▶ Exercise aim:
Beneath this task is a listing; tally its lines that contain "exact" and give only the total.

▶ Provided entries:

(** The second [foreach]: one placeholder for each target. *)
Fixpoint insert_placeholders_loop (targetAttrs : list Z) (first : bool)
  : Exec StringInfo unit :=
  match targetAttrs with
  | [] => ret tt
  | _ :: rest =>
      (if negb first then appendStringInfoString ", " else ret tt) ;;
      appendStringInfoString "?" ;;
      insert_placeholders_loop rest false
  end.

Definition cassDeparseInsertSql (rel : Relation) (targetAttrs : list Z)
    (doNothing : bool) : Exec StringInfo unit :=
  appendStringInfoString "INSERT INTO " ;;
  cassDeparseRelation rel ;;
  match targetAttrs with
  | _ :: _ =>
      appendStringInfoChar "("%char ;;
      insert_columns_loop rel targetAttrs true ;;
      appendStringInfoString ") VALUES (" ;;
      insert_placeholders_loop targetAttrs true ;;
      appendStringInfoChar ")"%char
  | [] => appendStringInfoString " DEFAULT VALUES"
  end ;;
  (if doNothing then appendStringInfoString " ON CONFLICT DO NOTHING"
   else ret tt).

(** The [foreach] of [cassDeparseUpdateSql]: the SET clause. *)
Fixpoint update_set_loop (rel : Relation) (targetAttrs : list Z)
    (first : bool) : Exec StringInfo unit :=
  match targetAttrs with
  | [] => ret tt
  | attno :: rest =>
      (if negb first then appendStringInfoString ", " else ret tt) ;;
      cassDeparseColumnRef rel attno ;;
      appendStringInfoString " = ?" ;;
      update_set_loop rel rest false
  end.

(** [cassDeparseUpdateSql]; the key goes into the text as
    [appendStringInfo(buf, " WHERE %s = ?", primaryKey)] writes it. *)
Definition cassDeparseUpdateSql (rel : Relation) (targetAttrs : list Z)
    (primaryKey : string) : Exec StringInfo unit :=
  appendStringInfoString "UPDATE " ;;
  cassDeparseRelation rel ;;
  appendStringInfoString " SET " ;;
  update_set_loop rel targetAttrs true ;;
  appendStringInfoString (" WHERE " ++ primaryKey ++ " = ?").

Definition cassDeparseDeleteSql (rel : Relation) (primaryKey : string)
  : Exec StringInfo unit :=
  appendStringInfoString "DELETE FROM " ;;
  cassDeparseRelation rel ;;
  appendStringInfoString (" WHERE " ++ primaryKey ++ " = ?").

End Deparse.

(* ===================================================================== *)
(** ** cstar_fdw.c: planning a modification *)
(* ===================================================================== *)

(** [printf("%s", p)] where [p] may be a null pointer.  A [const char *]
    that the code declares without a value and that [cassGetPKOption] does
    not assign is taken as the null pointer. *)
Definition fmt_s (p : option string) : string :=
  match p with
  | Some s => s
  | None => "(null)"
  end.

Record Var := mkVar {
  varno : Z;
  varattno : AttrNumber;
  vartype : Oid
}.

Record TargetEntry := mkTargetEntry {
  expr : Var;
  resno : AttrNumber;
  resname : string;
  resjunk : bool
}.

Record Query := mkQuery {
  resultRelation : Z;
  targetList : list TargetEntry
}.

Definition makeVar (no : Z) (attno : AttrNumber) (typ : Oid) : Var :=
  mkVar no attno typ.

Definition makeTargetEntry (e : Var) (no : AttrNumber) (name : string)
    (junk : bool) : TargetEntry :=
  mkTargetEntry e no name junk.

(** The loop of [cassAddForeignUpdateTargets] over the columns of the
    table; the state is the query being rewritten, the result is [has_PK]. *)
Fixpoint add_targets_loop (atts : list Form_pg_attribute) (primary_key : string)
    (has_PK : bool) : Exec Query bool :=
  match atts with
  | [] => ret has_PK
  | att :: rest =>
      if strncmp (attname att) primary_key (strlen primary_key) =? 0 then
        parsetree <- get ;;
        let var := makeVar (resultRelation parsetree) (attnum att) (atttypid att) in
        let tle := makeTargetEntry var
                     (Z.of_nat (List.length (targetList parsetree)) + 1)
                     (attname att) true in
        put (mkQuery (resultRelation parsetree) (targetList parsetree ++ [tle])) ;;
        add_targets_loop rest primary_key true
      else add_targets_loop rest primary_key has_PK
  end.

Definition msg_no_primary_key (rel : Relation) : string :=
  "No PRIMARY KEY specified for the FOREIGN TABLE '"
    ++ nspname rel ++ "." ++ relname rel ++ "'.".

Definition msg_primary_key_missing (rel : Relation) (primary_key : string) : string :=
  "The specified PRIMARY KEY '" ++ primary_key
    ++ "' does not exist in the FOREIGN TABLE '"
    ++ nspname rel ++ "." ++ relname rel ++ "'.".

(** [cassAddForeignUpdateTargets]: add the PRIMARY KEY column as a resjunk
    entry of the target list. *)
Definition cassAddForeignUpdateTargets (target_relation : Relation)
  : Exec Query unit :=
  match cassGetPKOption target_relation None with
  | None =>
      ereport ERRCODE_FDW_UNABLE_TO_CREATE_EXECUTION
              (msg_no_primary_key target_relation)
  | Some primary_key =>
      has_PK <- add_targets_loop (rd_att target_relation) primary_key false ;;
      if negb has_PK then
        ereport ERRCODE_FDW_UNABLE_TO_CREATE_EXECUTION
                (msg_primary_key_missing target_relation primary_key)
      else ret tt
  end.

(** The [fdw_private] list of a ModifyTable node, in the order of
    [enum FdwModifyPrivateIndex]. *)
Record FdwModifyPrivate := mkFdwModifyPrivate {
  FdwModifyPrivateUpdateSql : string;
  FdwModifyPrivateTargetAttnums : list Z;
  FdwModifyPrivateHasReturning : bool;
  FdwModifyPrivateRetrievedAttrs : list Z
}.

(** The INSERT branch of [cassPlanForeignModify]: every column that is not
    dropped, numbered from [attno]. *)
Fixpoint insert_target_attrs (atts : list Form_pg_attribute) (attno : Z) : list Z :=
  match atts with
  | [] => []
  | attr :: rest =>
      if negb (attisdropped attr)
      then attno :: insert_target_attrs rest (attno + 1)
      else insert_target_attrs rest (attno + 1)
  end.

(** The UPDATE branch: the members of [rte->updatedCols] in ascending
    order, shifted back to attribute numbers. *)
Fixpoint update_target_attrs {St} (cols : list Z) (targetAttrs : list Z)
  : Exec St (list Z) :=
  match cols with
  | [] => ret targetAttrs
  | col :: rest =>
      let attno := col + FirstLowInvalidHeapAttributeNumber in
      if attno <=? InvalidAttrNumber
      then elog_ERROR "system-column update is not supported"
      else update_target_attrs rest (targetAttrs ++ [attno])
  end.

Section Planner.

Variable quote_identifier : string -> string.

(** [cassPlanForeignModify], on the buffer [sql]; the result is
    [targetAttrs].  [retrieved_attrs] stays [NIL] in every branch.

    The local [primaryKey] is declared without a value, and
    [cassGetPKOption] assigns it only when the table has the option
    [primary_key].  An INSERT does not read it.  An UPDATE and a DELETE
    hand it to the deparser: on a table without the option the pointer is
    read without ever having been assigned, which the program does not
    define, and the result is [None]. *)
Definition cassPlanForeignModify_sql (operation : CmdType) (rel : Relation)
    (updatedCols : Bitmapset) (onConflictAction : OnConflictAction)
  : Exec StringInfo (option (list Z)) :=
  targetAttrs <-
    match operation with
    | CMD_INSERT => ret (insert_target_attrs (rd_att rel) 1)
    | CMD_UPDATE => update_target_attrs (bms_members updatedCols) []
    | _ => ret []
    end ;;
  doNothing <-
    match onConflictAction with
    | ONCONFLICT_NOTHING => ret true
    | ONCONFLICT_NONE => ret false
    | other =>
        elog_ERROR ("unexpected ON CONFLICT specification: "
                    ++ fmt_d (OnConflictAction_code other))
    end ;;
  let assigned := cassGetPKOption rel None in
  match operation with
  | CMD_INSERT =>
      cassDeparseInsertSql quote_identifier rel targetAttrs doNothing ;;
      ret (Some targetAttrs)
  | CMD_UPDATE =>
      match assigned with
      | Some primaryKey =>
          cassDeparseUpdateSql quote_identifier rel targetAttrs primaryKey ;;
          ret (Some targetAttrs)
      | None => ret None
      end
  | CMD_DELETE =>
      match assigned with
      | Some primaryKey =>
          cassDeparseDeleteSql quote_identifier rel primaryKey ;;
          ret (Some targetAttrs)
      | None => ret None
      end
  | other =>
      elog_ERROR ("unexpected operation: " ++ fmt_d (CmdType_code other))
  end.

(** The [fdw_private] list [cassPlanForeignModify] returns, the error it
    raises, or [None] where the program does not define what it does. *)
Definition cassPlanForeignModify (operation : CmdType) (rel : Relation)
    (updatedCols : Bitmapset) (onConflictAction : OnConflictAction)
  : option (Outcome FdwModifyPrivate) :=
  match cassPlanForeignModify_sql operation rel updatedCols onConflictAction "" with
  | (Done (Some targetAttrs), sql) =>
      Some (Done (mkFdwModifyPrivate sql targetAttrs false []))
  | (Done None, _) => None
  | (Raised e, _) => Some (Raised e)
  end.

(** [cassGetForeignPlan], as far as [fdw_private] goes: the SELECT text
    and the retrieved attribute numbers. *)
Definition cassGetForeignPlan (rel : Relation) (attrs_used : Bitmapset)
  : Outcome (string * list Z) :=
  match cassDeparseSelectSql quote_identifier rel attrs_used "" with
  | (Done retrieved_attrs, sql) => Done (sql, retrieved_attrs)
  | (Raised e, _) => Raised e
  end.

End Planner.

(** [cassIsForeignRelUpdatable]. *)
Definition cassIsForeignRelUpdatable (rel : Relation) : Z :=
  Z.lor (Z.lor (Z.shiftl 1 (CmdType_code CMD_UPDATE))
               (Z.shiftl 1 (CmdType_code CMD_INSERT)))
        (Z.shiftl 1 (CmdType_code CMD_DELETE)).

(** PostgreSQL's [quote_identifier] for a name that is not an SQL key word:
    a name of lower-case letters, digits and underscores that does not
    start with a digit is left as it is; any other name is put between
    double quotes, the double quotes inside it doubled. *)
Definition ident_start (c : ascii) : bool :=
  let n := nat_of_ascii c in
  ((97 <=? n)%nat && (n <=? 122)%nat) || (n =? 95)%nat.

Definition ident_cont (c : ascii) : bool :=
  let n := nat_of_ascii c in
  ident_start c || ((48 <=? n)%nat && (n <=? 57)%nat).

Fixpoint all_chars (p : ascii -> bool) (s : string) : bool :=
  match s with
  | EmptyString => true
  | String c r => p c && all_chars p r
  end.
(** * EC2 rightsizing report Lambda: a shallow embedding of [ec2-rightsizing.py]

    The Lambda picks a source of rightsizing recommendations (Cost Explorer,
    then Compute Optimizer, then a date-seeded synthetic generator), wraps
    them in a JSON envelope and publishes it twice.

    Modelling conventions:
    - Python values reachable from the JSON responses are the inductive
      [json]; a [dict] is an association list with unique keys.
    - Python exceptions are the constructors of [exn]; fallible code returns
      [res A]; code that also draws random numbers is a state-and-error
      monad [M A] over the state of the [random] module.
    - The platform primitives the program relies on but does not define
      (the Mersenne Twister, IEEE rounding, [float()] on strings, SHA-256)
      are fields of a [Platform] record; [platform_ok] lists the facts about
      them the proofs use.
    - A double is represented by its exact rational value; every float
      operation rounds its exact result with [fl]. *)

From Stdlib Require Import ZArith QArith Qround Qabs List String Ascii Bool Lia Lqa.
Import ListNotations.
Open Scope string_scope.
#[local] Set Warnings "-register-all".

(** ** Python values and exceptions *)

Inductive exn : Type :=
| AttributeError
| TypeError
| ValueError
| IndexError
| RuntimeError
| ClientError      (* botocore.exceptions.ClientError *)
| BotoCoreError.   (* any other botocore failure: connection, timeout, credentials *)

Inductive res (A : Type) : Type :=
| Ok (a : A)
| Raise (e : exn).
Arguments Ok {A} a.
Arguments Raise {A} e.
(** The paths of a migrated document, when each has an operations array;
    the serialiser reads [path.operations] of every path, a TypeError on a
    flat path that is left. *)
Fixpoint all_with_operations (paths : list StoredPath)
    : option (list SwaggerPath) :=
  match paths with
  | [] => Some []
  | WithOperations p :: rest =>
      later <- all_with_operations rest ;;
      Some (p :: later)
  | Flat _ :: _ => None
  end.

Definition buildYamlDocument (doc : StoredDocument) : option string :=
  let migratedDoc := ensureOperationsFormat doc in
  paths <- all_with_operations (doc_paths migratedDoc) ;;
  Some (emit_document (with_paths migratedDoc paths)).

(** ** The enumeration order of the keys of an object

    [Object.entries] lists the keys that are array indices first, in
    ascending numeric order, and then the other keys in the order in which
    they were added. *)

Fixpoint decimal_value (s : string) (acc : N) : option N :=
  match s with
  | EmptyString => Some acc
  | String c r =>
      let n := nat_of_ascii c in
      if Nat.leb 48 n && Nat.leb n 57
      then decimal_value r (acc * 10 + N.of_nat (n - 48))%N
      else None
  end.

(** The index a key stands for, when it is a canonical numeric string
    below [2^32 - 1]. *)
Definition array_index (s : string) : option N :=
  match s with
  | EmptyString => None
  | String c r =>
      if Ascii.eqb c "0" && Js.truthy r then None
      else match decimal_value s 0 with
           | Some n => if N.ltb n 4294967295 then Some n else None
           | None => None
           end
  end.

Section OwnPropertyOrder.

Context {A : Type} (key : A -> string).

Fixpoint insert_index (n : N) (x : A) (sorted : list A) : list A :=
  match sorted with
  | [] => [x]
  | y :: r =>
      match array_index (key y) with
      | Some m => if N.leb n m then x :: sorted else y :: insert_index n x r
      | None => y :: insert_index n x r
      end
  end.

Fixpoint sort_indices (l : list A) : list A :=
  match l with
  | [] => []
  | x :: r =>
      match array_index (key x) with
      | Some n => insert_index n x (sort_indices r)
      | None => sort_indices r
      end
  end.

Definition is_named (x : A) : bool :=
  match array_index (key x) with
  | Some _ => false
  | None => true
  end.

(** The items of a list, keyed by [key], in the order in which an object
    built from them in list order enumerates them. *)
Definition own_property_order (l : list A) : list A :=
  (sort_indices l ++ filter is_named l)%list.

(** The index of an item, the named ones counted as zero. *)
Definition index_of (x : A) : N :=
  match array_index (key x) with
  | Some n => n
  | None => 0%N
  end.

Definition ascending (l : list A) : Prop :=
  StronglySorted (fun x y => (index_of x <= index_of y)%N) l.

End OwnPropertyOrder.

(** ** The round trip through the serialiser and the importer *)



(** How a single-quoted scalar is read: the text between the quotes,
    two single quotes in a row standing for one. *)
Fixpoint read_quoted_body (s : string) : option string :=
  match s with
  | EmptyString => None
  | String c r =>
      if Ascii.eqb c "'" then
        match r with
        | EmptyString => Some ""
        | String d r' =>
            if Ascii.eqb d "'" then option_map (String "'") (read_quoted_body r')
            else None
        end
      else option_map (String c) (read_quoted_body r)
  end.

Definition read_single_quoted (s : string) : option string :=
  match s with
  | String c r => if Ascii.eqb c "'" then read_quoted_body r else None
  | EmptyString => None
  end.













(** What comes back of a document: each definition below keeps the fields
    that survive the round trip and says what becomes of the others. *)




























From Stdlib Require Import Permutation.

(** ** hooks/useSwaggerDocument.ts: the other handlers of the hook

    A handler is embedded as the function it hands to [setDocument],
    applied to the state [prev].  The handlers that read the rendered
    [document] as well ([reorderPaths], [reorderSchemas],
    [addCommonErrorResponses], [duplicateSchema]) take that document as an
    argument of its own.  An index is a [nat]: a negative or fractional
    index compares unequal to every position, like an index past the end;
    only [splice] treats a negative index differently, and the reorder
    handlers are embedded for indices from zero on. *)

(** [xs.filter((x, i) => f(x, i))] *)
Fixpoint filteri_from {A : Type} (i : nat) (f : A -> nat -> bool)
    (xs : list A) : list A :=
  match xs with
  | [] => []
  | x :: r =>
      if f x i then x :: filteri_from (S i) f r else filteri_from (S i) f r
  end.

Definition filteri {A : Type} (f : A -> nat -> bool) (xs : list A) : list A :=
  filteri_from 0 f xs.

(** [const [removed] = xs.splice(start, 1); xs.splice(end, 0, removed)] on
    a copy of an array.  [None]: [start] names no element, [removed] is
    [undefined] and the array receives an entry that is no element. *)
Definition splice_move {A : Type} (xs : list A) (startIndex endIndex : nat)
    : option (list A) :=
  match nth_error xs startIndex with
  | None => None
  | Some removed =>
      let result := (firstn startIndex xs ++ skipn (S startIndex) xs)%list in
      Some (firstn endIndex result ++ removed :: skipn endIndex result)%list
  end.

(** [{ ...prev, tags }] and the like. *)
Definition with_tags (prev : SwaggerDocument) (tags : list SwaggerTag)
    : SwaggerDocument :=
  {| doc_openapi := doc_openapi prev;
     doc_info := doc_info prev;
     doc_servers := doc_servers prev;
     doc_securitySchemes := doc_securitySchemes prev;
     doc_tags := tags;
     doc_paths := doc_paths prev;
     doc_schemas := doc_schemas prev |}.

Definition with_servers (prev : SwaggerDocument) (servers : list SwaggerServer)
    : SwaggerDocument :=
  {| doc_openapi := doc_openapi prev;
     doc_info := doc_info prev;
     doc_servers := servers;
     doc_securitySchemes := doc_securitySchemes prev;
     doc_tags := doc_tags prev;
     doc_paths := doc_paths prev;
     doc_schemas := doc_schemas prev |}.

Definition with_securitySchemes
    (prev : SwaggerDocument) (securitySchemes : list SwaggerSecurityScheme)
    : SwaggerDocument :=
  {| doc_openapi := doc_openapi prev;
     doc_info := doc_info prev;
     doc_servers := doc_servers prev;
     doc_securitySchemes := securitySchemes;
     doc_tags := doc_tags prev;
     doc_paths := doc_paths prev;
     doc_schemas := doc_schemas prev |}.

Definition with_schemas (prev : SwaggerDocument) (schemas : list SwaggerSchema)
    : SwaggerDocument :=
  {| doc_openapi := doc_openapi prev;
     doc_info := doc_info prev;
     doc_servers := doc_servers prev;
     doc_securitySchemes := doc_securitySchemes prev;
     doc_tags := doc_tags prev;
     doc_paths := doc_paths prev;
     doc_schemas := schemas |}.

(** [{ ...path, operations }] *)
Definition with_operations (path : SwaggerPath) (operations : list PathOperation)
    : SwaggerPath :=
  {| path_path := path_path path; path_operations := operations |}.

(** [{ ...op, parameters }], [{ ...op, responses }] and
    [{ ...op, requestBody }] *)
Definition with_parameters (op : PathOperation) (parameters : list PathParameter)
    : PathOperation :=
  {| op_method := op_method op;
     op_tags := op_tags op;
     op_summary := op_summary op;
     op_operationId := op_operationId op;
     op_description := op_description op;
     op_deprecated := op_deprecated op;
     op_parameters := parameters;
     op_responses := op_responses op;
     op_requestBody := op_requestBody op;
     op_security := op_security op |}.

Definition with_responses (op : PathOperation) (responses : list PathResponse)
    : PathOperation :=
  {| op_method := op_method op;
     op_tags := op_tags op;
     op_summary := op_summary op;
     op_operationId := op_operationId op;
     op_description := op_description op;
     op_deprecated := op_deprecated op;
     op_parameters := op_parameters op;
     op_responses := responses;
     op_requestBody := op_requestBody op;
     op_security := op_security op |}.

Definition with_requestBody (op : PathOperation) (requestBody : option RequestBody)
    : PathOperation :=
  {| op_method := op_method op;
     op_tags := op_tags op;
     op_summary := op_summary op;
     op_operationId := op_operationId op;
     op_description := op_description op;
     op_deprecated := op_deprecated op;
     op_parameters := op_parameters op;
     op_responses := op_responses op;
     op_requestBody := requestBody;
     op_security := op_security op |}.

(** [{ ...schema, properties }] *)
Definition with_properties
    (schema : SwaggerSchema) (properties : list SchemaProperty)
    : SwaggerSchema :=
  {| schema_name := schema_name schema;
     schema_type := schema_type schema;
     schema_properties := properties;
     schema_isTemplate := schema_isTemplate schema |}.

Definition initialDocument : SwaggerDocument :=
  {| doc_openapi := "3.0.0";
     doc_info :=
       {| info_title := ""; info_description := ""; info_version := "1.0.0";
          info_termsOfService := None; info_contact := None;
          info_license := None |};
     doc_servers := [];
     doc_securitySchemes := [];
     doc_tags := [];
     doc_paths := [];
     doc_schemas := [] |}.

(** *** Tags, servers and security schemes *)

Definition addTag (prev : SwaggerDocument) : SwaggerDocument :=
  with_tags prev
    (doc_tags prev ++ [ {| tag_name := ""; tag_description := "" |} ])%list.

Definition removeTag (index : nat) (prev : SwaggerDocument) : SwaggerDocument :=
  with_tags prev (filteri (fun _ i => negb (Nat.eqb i index)) (doc_tags prev)).

(** [None]: the new array holds an [undefined] entry. *)
Definition reorderTags (oldIndex newIndex : nat) (prev : SwaggerDocument)
    : option SwaggerDocument :=
  match splice_move (doc_tags prev) oldIndex newIndex with
  | Some newTags => Some (with_tags prev newTags)
  | None => None
  end.

Definition addServer (prev : SwaggerDocument) : SwaggerDocument :=
  with_servers prev
    (doc_servers prev
     ++ [ {| server_url := ""; server_description := "";
             server_variables := None |} ])%list.

Definition removeServer (index : nat) (prev : SwaggerDocument)
    : SwaggerDocument :=
  with_servers prev
    (filteri (fun _ i => negb (Nat.eqb i index)) (doc_servers prev)).

Definition addSecurityScheme (prev : SwaggerDocument) : SwaggerDocument :=
  let newScheme :=
    {| scheme_name := ""; scheme_type := "http";
       scheme_scheme := Some "bearer"; scheme_bearerFormat := Some "JWT";
       scheme_in := None; scheme_apiKeyName := None |} in
  with_securitySchemes prev (doc_securitySchemes prev ++ [newScheme])%list.

Definition addCognitoSecurityScheme (prev : SwaggerDocument) : SwaggerDocument :=
  let cognitoScheme :=
    {| scheme_name := "Cognito"; scheme_type := "apiKey";
       scheme_scheme := None; scheme_bearerFormat := None;
       scheme_in := Some "header"; scheme_apiKeyName := Some "Authorization" |} in
  with_securitySchemes prev (doc_securitySchemes prev ++ [cognitoScheme])%list.

Definition removeSecurityScheme (index : nat) (prev : SwaggerDocument)
    : SwaggerDocument :=
  with_securitySchemes prev
    (filteri (fun _ i => negb (Nat.eqb i index)) (doc_securitySchemes prev)).

(** *** Paths and operations *)

Definition addPath (prev : SwaggerDocument) : SwaggerDocument :=
  let newOperation :=
    {| op_method := "get"; op_tags := []; op_summary := "";
       op_operationId := ""; op_description := ""; op_deprecated := None;
       op_parameters := []; op_responses := []; op_requestBody := None;
       op_security := None |} in
  let newPath := {| path_path := ""; path_operations := [newOperation] |} in
  with_paths prev (doc_paths prev ++ [newPath])%list.

(** [value] is the [unknown] the handler casts to a string. *)
Definition updatePath (index : nat) (field value : string)
    (prev : SwaggerDocument) : SwaggerDocument :=
  with_paths prev
    (Js.mapi
       (fun path i =>
          if negb (Nat.eqb i index) then path
          else if field =? "path" then
            let newPathStr := value in
            {| path_path := newPathStr;
               path_operations :=
                 map (fun op =>
                        with_parameters op
                          (syncPathParameters (op_parameters op) newPathStr))
                     (path_operations path) |}
          else path)
       (doc_paths prev)).

Definition removePath (index : nat) (prev : SwaggerDocument) : SwaggerDocument :=
  with_paths prev
    (filteri (fun _ i => negb (Nat.eqb i index)) (doc_paths prev)).

(** The operation [addOperation] builds for a method and a path. *)
Definition newOperation (method : string) (path : SwaggerPath) : PathOperation :=
  {| op_method := method; op_tags := []; op_summary := "";
     op_operationId := generateOperationId method (path_path path);
     op_description := ""; op_deprecated := None;
     op_parameters := syncPathParameters [] (path_path path);
     op_responses := []; op_requestBody := None;
     op_security := None |}.

Definition addOperation (pathIndex : nat) (method : string)
    (prev : SwaggerDocument) : SwaggerDocument :=
  with_paths prev
    (Js.mapi
       (fun path i =>
          if negb (Nat.eqb i pathIndex) then path
          else if existsb (fun op => op_method op =? method)
                          (path_operations path)
          then path
          else
            with_operations path
              (path_operations path ++ [newOperation method path])%list)
       (doc_paths prev)).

▶ Exercise response:
2